(Material for this exercise Opens)
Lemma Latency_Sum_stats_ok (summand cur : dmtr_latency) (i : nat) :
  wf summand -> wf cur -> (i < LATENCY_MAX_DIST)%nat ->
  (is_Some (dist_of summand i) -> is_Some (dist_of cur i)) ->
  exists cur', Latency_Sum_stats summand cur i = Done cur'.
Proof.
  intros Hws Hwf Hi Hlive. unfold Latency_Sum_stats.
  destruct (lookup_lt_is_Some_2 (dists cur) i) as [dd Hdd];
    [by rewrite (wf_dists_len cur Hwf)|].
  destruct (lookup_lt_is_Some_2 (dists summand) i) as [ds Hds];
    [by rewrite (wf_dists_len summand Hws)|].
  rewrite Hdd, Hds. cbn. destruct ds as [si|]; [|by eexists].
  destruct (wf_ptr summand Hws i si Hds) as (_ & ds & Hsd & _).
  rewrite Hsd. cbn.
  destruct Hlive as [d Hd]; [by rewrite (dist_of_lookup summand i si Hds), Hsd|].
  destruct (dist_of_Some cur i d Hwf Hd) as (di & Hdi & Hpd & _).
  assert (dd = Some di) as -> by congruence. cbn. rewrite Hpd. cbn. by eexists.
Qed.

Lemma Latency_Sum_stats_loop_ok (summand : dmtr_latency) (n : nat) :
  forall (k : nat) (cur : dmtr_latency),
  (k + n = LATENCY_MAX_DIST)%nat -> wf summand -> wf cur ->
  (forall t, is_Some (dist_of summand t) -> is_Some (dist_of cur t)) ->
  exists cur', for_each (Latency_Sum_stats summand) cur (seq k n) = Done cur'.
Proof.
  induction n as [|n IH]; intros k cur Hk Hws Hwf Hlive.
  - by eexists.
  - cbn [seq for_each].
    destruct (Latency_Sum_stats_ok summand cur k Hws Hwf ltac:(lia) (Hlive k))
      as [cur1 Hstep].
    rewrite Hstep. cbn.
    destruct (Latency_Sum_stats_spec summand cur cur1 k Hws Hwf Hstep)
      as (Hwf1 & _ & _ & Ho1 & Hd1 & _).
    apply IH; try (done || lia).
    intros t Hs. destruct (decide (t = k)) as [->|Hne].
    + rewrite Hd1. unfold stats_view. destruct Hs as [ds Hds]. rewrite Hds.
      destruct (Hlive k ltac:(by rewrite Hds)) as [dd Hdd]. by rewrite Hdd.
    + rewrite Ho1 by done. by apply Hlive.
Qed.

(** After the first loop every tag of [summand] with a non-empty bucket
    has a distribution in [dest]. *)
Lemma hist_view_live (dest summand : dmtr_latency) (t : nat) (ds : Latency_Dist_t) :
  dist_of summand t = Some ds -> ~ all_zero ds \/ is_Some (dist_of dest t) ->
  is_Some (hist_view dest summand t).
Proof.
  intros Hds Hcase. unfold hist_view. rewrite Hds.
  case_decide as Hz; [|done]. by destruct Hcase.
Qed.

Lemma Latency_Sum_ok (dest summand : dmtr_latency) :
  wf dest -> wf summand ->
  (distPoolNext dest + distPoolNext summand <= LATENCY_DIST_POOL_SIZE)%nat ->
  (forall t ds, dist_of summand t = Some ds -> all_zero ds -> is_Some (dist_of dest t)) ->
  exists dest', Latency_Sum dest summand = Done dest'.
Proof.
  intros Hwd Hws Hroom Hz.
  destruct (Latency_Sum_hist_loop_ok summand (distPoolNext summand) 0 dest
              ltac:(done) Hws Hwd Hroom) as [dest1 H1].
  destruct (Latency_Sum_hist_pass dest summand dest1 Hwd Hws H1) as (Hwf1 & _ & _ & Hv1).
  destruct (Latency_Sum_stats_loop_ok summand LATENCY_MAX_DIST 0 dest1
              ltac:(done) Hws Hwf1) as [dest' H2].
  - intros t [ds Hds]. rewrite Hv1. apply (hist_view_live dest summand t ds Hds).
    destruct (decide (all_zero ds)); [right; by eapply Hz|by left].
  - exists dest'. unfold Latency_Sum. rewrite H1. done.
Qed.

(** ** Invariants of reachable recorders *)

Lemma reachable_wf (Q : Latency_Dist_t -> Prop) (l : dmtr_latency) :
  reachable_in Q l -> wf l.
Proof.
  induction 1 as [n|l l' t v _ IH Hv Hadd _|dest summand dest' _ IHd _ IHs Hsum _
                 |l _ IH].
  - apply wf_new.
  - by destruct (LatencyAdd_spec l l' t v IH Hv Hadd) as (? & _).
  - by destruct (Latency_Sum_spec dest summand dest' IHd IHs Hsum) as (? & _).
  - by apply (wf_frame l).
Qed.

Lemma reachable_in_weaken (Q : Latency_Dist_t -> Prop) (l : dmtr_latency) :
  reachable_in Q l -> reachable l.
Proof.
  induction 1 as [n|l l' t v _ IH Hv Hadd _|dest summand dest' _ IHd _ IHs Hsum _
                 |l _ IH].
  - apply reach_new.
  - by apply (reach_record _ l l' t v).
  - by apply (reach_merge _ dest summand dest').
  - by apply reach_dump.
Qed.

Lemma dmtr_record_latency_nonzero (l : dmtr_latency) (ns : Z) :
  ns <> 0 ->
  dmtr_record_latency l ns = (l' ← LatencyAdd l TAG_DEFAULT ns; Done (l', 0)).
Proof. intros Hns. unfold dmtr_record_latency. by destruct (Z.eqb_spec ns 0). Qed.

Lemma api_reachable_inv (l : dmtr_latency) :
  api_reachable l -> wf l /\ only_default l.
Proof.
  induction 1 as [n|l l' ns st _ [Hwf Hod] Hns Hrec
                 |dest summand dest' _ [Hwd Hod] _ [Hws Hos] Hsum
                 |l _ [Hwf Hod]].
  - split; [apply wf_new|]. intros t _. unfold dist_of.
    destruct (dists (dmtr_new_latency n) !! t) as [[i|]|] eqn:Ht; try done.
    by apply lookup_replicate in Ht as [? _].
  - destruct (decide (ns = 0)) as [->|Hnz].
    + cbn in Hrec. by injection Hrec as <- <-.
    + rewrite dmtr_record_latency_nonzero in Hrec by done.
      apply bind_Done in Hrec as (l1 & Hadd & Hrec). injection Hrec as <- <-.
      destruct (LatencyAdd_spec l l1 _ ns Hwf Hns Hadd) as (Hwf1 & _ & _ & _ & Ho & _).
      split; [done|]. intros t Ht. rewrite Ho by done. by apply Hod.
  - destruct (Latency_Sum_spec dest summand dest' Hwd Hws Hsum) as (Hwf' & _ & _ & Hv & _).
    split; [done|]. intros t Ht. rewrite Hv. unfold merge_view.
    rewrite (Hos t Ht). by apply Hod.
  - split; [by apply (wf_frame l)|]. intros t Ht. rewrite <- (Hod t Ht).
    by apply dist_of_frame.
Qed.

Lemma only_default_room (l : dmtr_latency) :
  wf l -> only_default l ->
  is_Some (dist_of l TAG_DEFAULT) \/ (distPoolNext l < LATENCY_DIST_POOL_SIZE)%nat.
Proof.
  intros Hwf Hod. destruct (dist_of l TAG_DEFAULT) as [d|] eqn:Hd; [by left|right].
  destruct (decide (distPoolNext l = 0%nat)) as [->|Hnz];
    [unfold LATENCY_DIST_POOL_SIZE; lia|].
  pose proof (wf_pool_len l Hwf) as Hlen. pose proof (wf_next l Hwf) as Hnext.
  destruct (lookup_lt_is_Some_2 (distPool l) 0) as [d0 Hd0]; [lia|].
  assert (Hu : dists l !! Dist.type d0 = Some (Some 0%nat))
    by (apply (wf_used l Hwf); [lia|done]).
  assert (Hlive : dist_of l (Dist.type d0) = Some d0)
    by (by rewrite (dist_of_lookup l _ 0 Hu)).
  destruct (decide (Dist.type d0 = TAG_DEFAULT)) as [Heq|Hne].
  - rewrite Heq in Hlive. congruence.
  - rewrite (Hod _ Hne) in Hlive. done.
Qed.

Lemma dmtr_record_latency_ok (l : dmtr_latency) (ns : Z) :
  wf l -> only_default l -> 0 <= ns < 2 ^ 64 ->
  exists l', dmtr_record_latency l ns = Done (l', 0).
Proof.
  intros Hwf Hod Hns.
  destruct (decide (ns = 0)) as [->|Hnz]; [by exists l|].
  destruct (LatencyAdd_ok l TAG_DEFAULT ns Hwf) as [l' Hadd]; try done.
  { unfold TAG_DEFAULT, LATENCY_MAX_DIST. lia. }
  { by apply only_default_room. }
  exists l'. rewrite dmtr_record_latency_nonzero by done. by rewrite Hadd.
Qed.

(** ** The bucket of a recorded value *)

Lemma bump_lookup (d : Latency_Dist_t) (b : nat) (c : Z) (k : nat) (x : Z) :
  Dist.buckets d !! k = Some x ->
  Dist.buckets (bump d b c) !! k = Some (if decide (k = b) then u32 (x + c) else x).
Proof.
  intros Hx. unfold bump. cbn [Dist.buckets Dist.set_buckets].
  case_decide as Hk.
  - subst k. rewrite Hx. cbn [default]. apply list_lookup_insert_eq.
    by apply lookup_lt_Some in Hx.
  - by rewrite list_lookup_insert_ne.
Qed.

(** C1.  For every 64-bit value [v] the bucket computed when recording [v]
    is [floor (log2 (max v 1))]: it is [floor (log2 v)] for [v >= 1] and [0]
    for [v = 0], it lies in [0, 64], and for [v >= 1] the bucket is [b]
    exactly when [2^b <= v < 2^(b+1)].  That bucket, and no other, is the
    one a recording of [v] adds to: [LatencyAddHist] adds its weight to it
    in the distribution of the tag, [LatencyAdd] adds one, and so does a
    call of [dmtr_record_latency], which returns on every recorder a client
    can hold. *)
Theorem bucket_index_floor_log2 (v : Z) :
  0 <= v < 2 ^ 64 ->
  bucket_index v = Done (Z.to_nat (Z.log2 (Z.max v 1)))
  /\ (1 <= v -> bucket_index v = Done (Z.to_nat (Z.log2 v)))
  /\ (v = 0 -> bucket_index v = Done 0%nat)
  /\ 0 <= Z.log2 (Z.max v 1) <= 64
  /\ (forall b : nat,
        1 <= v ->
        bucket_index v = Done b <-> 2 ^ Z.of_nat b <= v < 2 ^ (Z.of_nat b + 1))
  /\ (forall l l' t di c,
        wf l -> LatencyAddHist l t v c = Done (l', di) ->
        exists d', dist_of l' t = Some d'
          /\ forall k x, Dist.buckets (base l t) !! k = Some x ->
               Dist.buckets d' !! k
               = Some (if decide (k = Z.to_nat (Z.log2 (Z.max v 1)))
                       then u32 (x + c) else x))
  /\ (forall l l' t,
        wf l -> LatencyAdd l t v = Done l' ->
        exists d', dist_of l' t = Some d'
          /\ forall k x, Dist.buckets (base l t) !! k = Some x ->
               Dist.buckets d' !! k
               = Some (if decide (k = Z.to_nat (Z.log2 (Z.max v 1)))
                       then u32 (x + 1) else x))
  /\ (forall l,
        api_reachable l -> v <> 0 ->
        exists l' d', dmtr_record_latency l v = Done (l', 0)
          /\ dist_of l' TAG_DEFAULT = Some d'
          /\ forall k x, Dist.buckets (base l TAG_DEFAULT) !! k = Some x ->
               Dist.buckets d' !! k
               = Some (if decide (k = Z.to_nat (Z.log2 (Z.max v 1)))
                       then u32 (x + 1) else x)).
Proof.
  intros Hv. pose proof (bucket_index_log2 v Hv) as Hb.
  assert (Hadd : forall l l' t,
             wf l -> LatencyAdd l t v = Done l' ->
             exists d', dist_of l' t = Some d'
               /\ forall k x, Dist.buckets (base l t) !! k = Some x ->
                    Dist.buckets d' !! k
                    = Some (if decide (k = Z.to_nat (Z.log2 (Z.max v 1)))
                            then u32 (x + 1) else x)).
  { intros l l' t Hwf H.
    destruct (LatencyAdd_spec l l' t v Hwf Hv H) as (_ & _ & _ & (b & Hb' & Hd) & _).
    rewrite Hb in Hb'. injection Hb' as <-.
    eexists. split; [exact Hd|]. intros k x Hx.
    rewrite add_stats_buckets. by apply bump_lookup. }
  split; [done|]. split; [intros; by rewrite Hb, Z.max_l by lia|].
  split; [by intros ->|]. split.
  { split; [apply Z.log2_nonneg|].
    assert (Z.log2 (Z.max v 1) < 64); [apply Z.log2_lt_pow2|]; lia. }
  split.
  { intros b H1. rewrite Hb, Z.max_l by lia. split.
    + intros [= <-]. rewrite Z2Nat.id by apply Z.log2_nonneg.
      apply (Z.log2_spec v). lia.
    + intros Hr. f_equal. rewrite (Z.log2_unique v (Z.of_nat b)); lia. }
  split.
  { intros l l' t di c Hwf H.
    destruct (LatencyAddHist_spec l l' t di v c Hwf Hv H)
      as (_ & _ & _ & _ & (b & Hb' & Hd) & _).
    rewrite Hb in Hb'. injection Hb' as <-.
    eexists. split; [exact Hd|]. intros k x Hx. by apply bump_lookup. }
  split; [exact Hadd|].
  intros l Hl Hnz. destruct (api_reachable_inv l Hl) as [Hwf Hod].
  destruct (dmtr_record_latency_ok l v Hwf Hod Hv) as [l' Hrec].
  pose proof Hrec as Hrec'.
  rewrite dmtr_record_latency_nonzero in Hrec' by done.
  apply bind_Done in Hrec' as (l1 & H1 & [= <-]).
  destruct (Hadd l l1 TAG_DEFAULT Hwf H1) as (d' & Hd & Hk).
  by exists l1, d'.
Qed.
(Material for this exercise Closes)
(Material for this exercise Opens)
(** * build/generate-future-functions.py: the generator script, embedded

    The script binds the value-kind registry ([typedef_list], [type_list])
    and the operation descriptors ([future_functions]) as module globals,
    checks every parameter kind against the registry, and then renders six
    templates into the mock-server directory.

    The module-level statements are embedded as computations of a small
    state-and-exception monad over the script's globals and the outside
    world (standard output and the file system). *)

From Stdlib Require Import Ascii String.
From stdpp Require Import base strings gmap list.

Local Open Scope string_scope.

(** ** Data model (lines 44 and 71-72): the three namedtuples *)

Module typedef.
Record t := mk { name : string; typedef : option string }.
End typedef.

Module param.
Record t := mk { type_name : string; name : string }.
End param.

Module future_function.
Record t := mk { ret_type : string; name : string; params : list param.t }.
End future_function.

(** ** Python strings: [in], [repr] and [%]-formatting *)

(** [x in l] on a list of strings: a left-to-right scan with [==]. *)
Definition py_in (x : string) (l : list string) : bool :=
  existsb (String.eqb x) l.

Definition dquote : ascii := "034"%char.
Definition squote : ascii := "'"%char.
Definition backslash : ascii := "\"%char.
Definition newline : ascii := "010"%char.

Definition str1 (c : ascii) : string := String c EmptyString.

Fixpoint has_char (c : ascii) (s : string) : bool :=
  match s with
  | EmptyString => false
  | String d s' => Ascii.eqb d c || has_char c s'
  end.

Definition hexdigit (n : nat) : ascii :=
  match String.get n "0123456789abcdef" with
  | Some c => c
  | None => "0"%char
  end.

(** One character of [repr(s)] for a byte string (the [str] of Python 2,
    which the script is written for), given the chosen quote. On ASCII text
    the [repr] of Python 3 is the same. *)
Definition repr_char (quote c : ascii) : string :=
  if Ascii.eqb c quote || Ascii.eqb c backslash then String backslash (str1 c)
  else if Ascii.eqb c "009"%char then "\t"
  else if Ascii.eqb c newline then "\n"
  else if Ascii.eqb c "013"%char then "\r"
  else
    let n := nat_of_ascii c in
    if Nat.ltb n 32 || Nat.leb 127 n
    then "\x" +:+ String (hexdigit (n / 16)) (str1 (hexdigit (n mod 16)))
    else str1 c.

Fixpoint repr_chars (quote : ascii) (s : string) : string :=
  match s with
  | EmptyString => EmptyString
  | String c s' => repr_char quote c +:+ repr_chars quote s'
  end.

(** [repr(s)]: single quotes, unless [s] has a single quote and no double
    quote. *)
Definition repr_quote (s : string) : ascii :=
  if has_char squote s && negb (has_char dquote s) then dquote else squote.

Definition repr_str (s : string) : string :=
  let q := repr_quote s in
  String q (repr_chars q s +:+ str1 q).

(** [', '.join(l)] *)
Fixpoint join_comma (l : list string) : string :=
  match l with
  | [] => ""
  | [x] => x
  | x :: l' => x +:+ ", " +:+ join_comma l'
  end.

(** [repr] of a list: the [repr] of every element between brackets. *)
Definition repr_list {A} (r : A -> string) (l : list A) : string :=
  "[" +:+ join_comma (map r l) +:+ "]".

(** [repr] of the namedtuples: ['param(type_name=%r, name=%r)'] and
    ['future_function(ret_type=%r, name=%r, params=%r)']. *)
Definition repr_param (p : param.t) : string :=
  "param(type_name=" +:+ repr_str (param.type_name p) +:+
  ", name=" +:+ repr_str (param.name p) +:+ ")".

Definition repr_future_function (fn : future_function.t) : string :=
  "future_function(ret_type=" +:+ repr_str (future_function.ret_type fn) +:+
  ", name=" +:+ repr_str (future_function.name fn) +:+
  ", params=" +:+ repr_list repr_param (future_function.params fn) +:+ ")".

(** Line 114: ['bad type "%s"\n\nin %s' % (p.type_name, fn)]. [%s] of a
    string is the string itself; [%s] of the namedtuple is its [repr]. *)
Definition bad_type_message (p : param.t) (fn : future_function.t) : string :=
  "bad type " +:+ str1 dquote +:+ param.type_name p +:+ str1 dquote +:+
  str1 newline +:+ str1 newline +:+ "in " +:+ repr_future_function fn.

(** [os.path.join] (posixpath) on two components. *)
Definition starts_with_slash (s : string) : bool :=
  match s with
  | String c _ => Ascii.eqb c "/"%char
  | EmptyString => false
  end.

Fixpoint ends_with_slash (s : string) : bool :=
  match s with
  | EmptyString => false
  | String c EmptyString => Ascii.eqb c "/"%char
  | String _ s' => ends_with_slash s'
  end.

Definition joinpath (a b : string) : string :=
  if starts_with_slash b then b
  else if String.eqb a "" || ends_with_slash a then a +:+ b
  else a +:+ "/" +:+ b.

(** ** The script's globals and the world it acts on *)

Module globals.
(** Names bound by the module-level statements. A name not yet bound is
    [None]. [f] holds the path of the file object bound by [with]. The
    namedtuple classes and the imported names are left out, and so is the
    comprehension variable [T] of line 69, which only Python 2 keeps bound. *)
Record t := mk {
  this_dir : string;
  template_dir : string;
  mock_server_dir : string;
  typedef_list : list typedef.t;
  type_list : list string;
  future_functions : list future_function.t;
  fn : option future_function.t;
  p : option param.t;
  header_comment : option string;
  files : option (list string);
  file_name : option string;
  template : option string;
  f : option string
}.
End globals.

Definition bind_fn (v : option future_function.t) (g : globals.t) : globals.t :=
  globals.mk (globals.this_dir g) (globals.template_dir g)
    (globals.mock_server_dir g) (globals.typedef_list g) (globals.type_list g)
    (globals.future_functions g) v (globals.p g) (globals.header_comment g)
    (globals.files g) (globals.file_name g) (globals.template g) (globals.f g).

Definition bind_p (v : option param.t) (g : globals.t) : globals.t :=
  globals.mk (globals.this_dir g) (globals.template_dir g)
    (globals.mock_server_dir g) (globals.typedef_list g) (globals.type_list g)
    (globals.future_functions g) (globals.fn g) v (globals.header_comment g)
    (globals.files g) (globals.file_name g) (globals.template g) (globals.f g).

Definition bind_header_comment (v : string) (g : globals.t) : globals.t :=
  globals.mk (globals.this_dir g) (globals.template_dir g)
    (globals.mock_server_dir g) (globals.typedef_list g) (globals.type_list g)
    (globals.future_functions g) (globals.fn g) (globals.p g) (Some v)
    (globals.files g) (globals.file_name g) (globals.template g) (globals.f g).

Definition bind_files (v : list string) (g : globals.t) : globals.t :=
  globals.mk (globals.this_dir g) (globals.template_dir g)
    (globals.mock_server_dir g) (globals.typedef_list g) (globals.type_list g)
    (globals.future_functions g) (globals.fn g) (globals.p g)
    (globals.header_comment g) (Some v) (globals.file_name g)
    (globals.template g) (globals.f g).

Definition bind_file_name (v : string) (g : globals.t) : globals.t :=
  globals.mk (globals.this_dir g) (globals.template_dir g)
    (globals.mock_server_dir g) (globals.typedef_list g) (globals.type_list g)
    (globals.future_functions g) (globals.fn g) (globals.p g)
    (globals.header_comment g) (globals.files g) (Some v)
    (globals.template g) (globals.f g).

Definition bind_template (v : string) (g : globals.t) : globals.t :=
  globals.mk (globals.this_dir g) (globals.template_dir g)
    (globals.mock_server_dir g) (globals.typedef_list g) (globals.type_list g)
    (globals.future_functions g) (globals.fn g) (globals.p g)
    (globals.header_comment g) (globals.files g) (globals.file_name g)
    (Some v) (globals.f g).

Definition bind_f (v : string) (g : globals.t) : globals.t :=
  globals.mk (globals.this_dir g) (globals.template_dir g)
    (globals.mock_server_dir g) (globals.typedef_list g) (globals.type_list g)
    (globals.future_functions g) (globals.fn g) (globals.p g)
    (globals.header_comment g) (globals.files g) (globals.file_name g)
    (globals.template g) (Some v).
(Material for this exercise Closes)
**Instructions for the task**
Looking at the data above, return every line from the one with "rewrite Hstep. cbn." down to the one with "- intros t [ds", exactly and inclusively.

**Response box**
    rewrite Hstep. cbn.
    destruct (Latency_Sum_stats_spec summand cur cur1 k Hws Hwf Hstep)
      as (Hwf1 & _ & _ & Ho1 & Hd1 & _).
    apply IH; try (done || lia).
    intros t Hs. destruct (decide (t = k)) as [->|Hne].
    + rewrite Hd1. unfold stats_view. destruct Hs as [ds Hds]. rewrite Hds.
      destruct (Hlive k ltac:(by rewrite Hds)) as [dd Hdd]. by rewrite Hdd.
    + rewrite Ho1 by done. by apply Hlive.
Qed.

(** After the first loop every tag of [summand] with a non-empty bucket
    has a distribution in [dest]. *)
Lemma hist_view_live (dest summand : dmtr_latency) (t : nat) (ds : Latency_Dist_t) :
  dist_of summand t = Some ds -> ~ all_zero ds \/ is_Some (dist_of dest t) ->
  is_Some (hist_view dest summand t).
Proof.
  intros Hds Hcase. unfold hist_view. rewrite Hds.
  case_decide as Hz; [|done]. by destruct Hcase.
Qed.

Lemma Latency_Sum_ok (dest summand : dmtr_latency) :
  wf dest -> wf summand ->
  (distPoolNext dest + distPoolNext summand <= LATENCY_DIST_POOL_SIZE)%nat ->
  (forall t ds, dist_of summand t = Some ds -> all_zero ds -> is_Some (dist_of dest t)) ->
  exists dest', Latency_Sum dest summand = Done dest'.
Proof.
  intros Hwd Hws Hroom Hz.
  destruct (Latency_Sum_hist_loop_ok summand (distPoolNext summand) 0 dest
              ltac:(done) Hws Hwd Hroom) as [dest1 H1].
  destruct (Latency_Sum_hist_pass dest summand dest1 Hwd Hws H1) as (Hwf1 & _ & _ & Hv1).
  destruct (Latency_Sum_stats_loop_ok summand LATENCY_MAX_DIST 0 dest1
              ltac:(done) Hws Hwf1) as [dest' H2].
  - intros t [ds Hds]. rewrite Hv1. apply (hist_view_live dest summand t ds Hds).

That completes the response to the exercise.